Assignment
The task calls for each line of the records below in which the word "modifierMap" appears.
START Data for the task
(** C6. A name of a combo group that is not in the table, standing where a
    modifier stands (before the last name, or anywhere in the braces when a
    key follows them), is logged and dropped, and nothing else changes.
    For a match at any place of a directive, with or without a captured
    key: the log line is written, no panic occurs, and the modifiers are
    the recognized names before and after it, in order.  For a directive
    that starts with the group: it runs as the same directive without that
    name does, with one more log line; the same key is pressed with the
    same modifiers, the same operations follow in the same order, and the
    run ends the same way. *)
Theorem unknown_modifier_is_dropped (before later : list string) (unknown : string) :
  Forall is_name (before ++ unknown :: later) ->
  modifierMap !! unknown = None ->
  let logs := unknown_logs before
                ++ LogPrintf "Unknown modifier: %s" [Str unknown] :: unknown_logs later in
  (forall text m0 m1 m2 m3 m4 m5 key,
      slice text m2 m3 = Some (Join (before ++ unknown :: later) "+") ->
      m4 <> -1 -> slice text m4 m5 = Some key ->
      extractModifiersAndKeyFromMatch text [m0; m1; m2; m3; m4; m5]
        = Run logs (Some (known before ++ known later, key)))
  /\ (forall text m0 m1 m2 m3 m5 name,
        is_name name ->
        slice text m2 m3 = Some (Join ((before ++ unknown :: later) ++ [name]) "+") ->
        extractModifiersAndKeyFromMatch text [m0; m1; m2; m3; -1; m5]
          = Run logs (Some (known before ++ known later, default "" (modifierMap !! name))))
  /\ (forall after,
        Join (before ++ later) "+" <> "" ->
        later <> [] \/ key_suffix after <> None ->
        let with_unknown :=
          "{" +:+ Join (before ++ unknown :: later) "+" +:+ "}" +:+ after in
        let without := "{" +:+ Join (before ++ later) "+" +:+ "}" +:+ after in
        exists (modifiers : list string) (key : string) (tail : list event),
          trace (simulateTyping without) = unknown_logs before ++ tail
          /\ trace (simulateTyping with_unknown)
             = unknown_logs before
                 ++ LogPrintf "Unknown modifier: %s" [Str unknown] :: tail
          /\ result (simulateTyping with_unknown) = result (simulateTyping without)
          /\ operations (trace (simulateTyping with_unknown))
             = operations (trace (simulateTyping without))
          /\ exists later_ops,
               operations (trace (simulateTyping with_unknown))
                 = PressCombo modifiers key :: PressCombo [] "shift" :: later_ops).
Proof.
  intros Hnames Hunknown logs.
  assert (Hplus : Forall (fun n => contains "+" n = false) (before ++ unknown :: later))
    by (eapply Forall_impl; [exact Hnames | now intros n [Hn _]]).
  split; [| split].
  - intros text m0 m1 m2 m3 m4 m5 key Hgroup Hm4 Hkey.
    rewrite (extract_with_key text _ key m0 m1 m2 m3 m4 m5 Hgroup Hm4 Hkey).
    rewrite Split_Join by (try exact Hplus; now destruct before).
    rewrite known_unknown, unknown_logs_unknown, known_app by exact Hunknown.
    reflexivity.
  - intros text m0 m1 m2 m3 m5 name [Hname _] Hgroup.
    rewrite (extract_without_key text _ name m0 m1 m2 m3 m5 Hgroup).
    + rewrite known_unknown, unknown_logs_unknown, known_app by exact Hunknown.
      reflexivity.
    + apply Forall_app. split; [exact Hplus | now constructor].
  - intros after Hne Hposition with_unknown without.
    assert (Hnames2 : Forall is_name (before ++ later)).
    { apply Forall_app in Hnames as [Hb Hl]. apply Forall_app. split; [exact Hb |].
      now inversion Hl. }
    assert (Hne1 : Join (before ++ unknown :: later) "+" <> "").
    { apply Join_two. rewrite length_app. simpl.
      destruct before, later; simpl in *; try lia. congruence. }
    pose proof (is_name_Join _ Hnames) as Hg1.
    pose proof (is_name_Join _ Hnames2) as Hg2.
    assert (Hpress : exists logs1 logs2 modifiers key,
               extractModifiersAndKeyFromMatch with_unknown
                 (group_match 0 (Join (before ++ unknown :: later) "+") after)
                 = Run (unknown_logs before
                          ++ LogPrintf "Unknown modifier: %s" [Str unknown] :: logs1)
                       (Some (modifiers, key))
               /\ extractModifiersAndKeyFromMatch without
                    (group_match 0 (Join (before ++ later) "+") after)
                    = Run (unknown_logs before ++ logs2) (Some (modifiers, key))
               /\ logs1 = logs2 /\ operations logs2 = []).
    { destruct (key_suffix after) as [[key after'] |] eqn:Ekey.
      - apply key_suffix_Some in Ekey as (Eafter & Hk & Hkey & Hafter').
        exists (unknown_logs later), (unknown_logs later),
          (known (before ++ later)), key.
        unfold with_unknown, without. rewrite Eafter.
        rewrite (extract_group_with_key (before ++ unknown :: later) key after');
          try assumption; [| now destruct before].
        rewrite (extract_group_with_key (before ++ later) key after');
          try assumption; [| intros E; rewrite E in Hne; now apply Hne].
        rewrite known_unknown, unknown_logs_unknown, unknown_logs_app by exact Hunknown.
        auto using operations_unknown_logs.
      - destruct Hposition as [Hlater | Hkey]; [| congruence].
        destruct (exists_last Hlater) as (later' & name & ->).
        exists (unknown_logs later'), (unknown_logs later'),
          (known (before ++ later')), (default "" (modifierMap !! name)).
        unfold with_unknown, without.
        replace (before ++ unknown :: later' ++ [name])
          with ((before ++ unknown :: later') ++ [name]) in * by now rewrite <- app_assoc.
        replace (before ++ later' ++ [name])
          with ((before ++ later') ++ [name]) in * by now rewrite <- app_assoc.
        rewrite (extract_group_without_key (before ++ unknown :: later') name after
                   Hnames Ekey).
        rewrite (extract_group_without_key (before ++ later') name after Hnames2 Ekey).
        rewrite known_unknown, unknown_logs_unknown, unknown_logs_app by exact Hunknown.
        auto using operations_unknown_logs. }
    destruct Hpress as (logs1 & logs' & modifiers & key & He1 & He2 & -> & Hl).
    destruct (same_press _ _ after _ _ modifiers key Hne1 Hg1 Hne Hg2 He1 He2)
      as (rest & Ht1 & Ht2 & Hres & later_ops & Hops).
    fold with_unknown in Ht1, Hres. fold without in Ht2, Hres.
    exists modifiers, key, (logs' ++ rest).
    assert (Hlogs : operations (unknown_logs before) = [])
      by apply operations_unknown_logs.
    assert (Hsame : operations (trace (simulateTyping with_unknown))
                    = operations (trace (simulateTyping without))).
    { rewrite Ht1, Ht2, !operations_app.
      change (operations (LogPrintf ?f ?a :: ?l)) with (operations l).
      reflexivity. }
    repeat split.
    + now rewrite Ht2, <- app_assoc.
    + now rewrite Ht1, <- app_assoc.
    + exact Hres.
    + exact Hsame.
    + exists later_ops. rewrite Hsame, Ht2, !operations_app, Hlogs, Hl. exact Hops.
Qed.
(* ===== verification/_CoqProject ===== *)
-Q . S2P
Prelude.v
Field25519.v
Prime25519.v
FieldCong.v
Curve25519.v
Elligator.v
Wire.v
Sha256.v
I2NP.v
Buffers.v
TunnelBlocks.v
Reassembly.v
Gateway.v
Endpoint.v
SSU2Ack.v
Chacha.v
NTCP2.v
Noise.v
SSU2Blocks.v
SSU2Packet.v
KBucket.v
GarlicTags.v
Streaming.v
StreamConn.v
Identity.v
Clove.v
TunnelCrypto.v
NTCP2Handshake.v
Circuits.v
Registry.v
TunnelRuntime.v
TunnelPath.v
CircuitRuntime.v
BuildRecord.v
BuildManager.v
Transit.v
BuildPath.v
END Data for the task
Your solution
  modifierMap !! unknown = None ->
          = Run logs (Some (known before ++ known later, default "" (modifierMap !! name))))
          (known (before ++ later')), (default "" (modifierMap !! name)).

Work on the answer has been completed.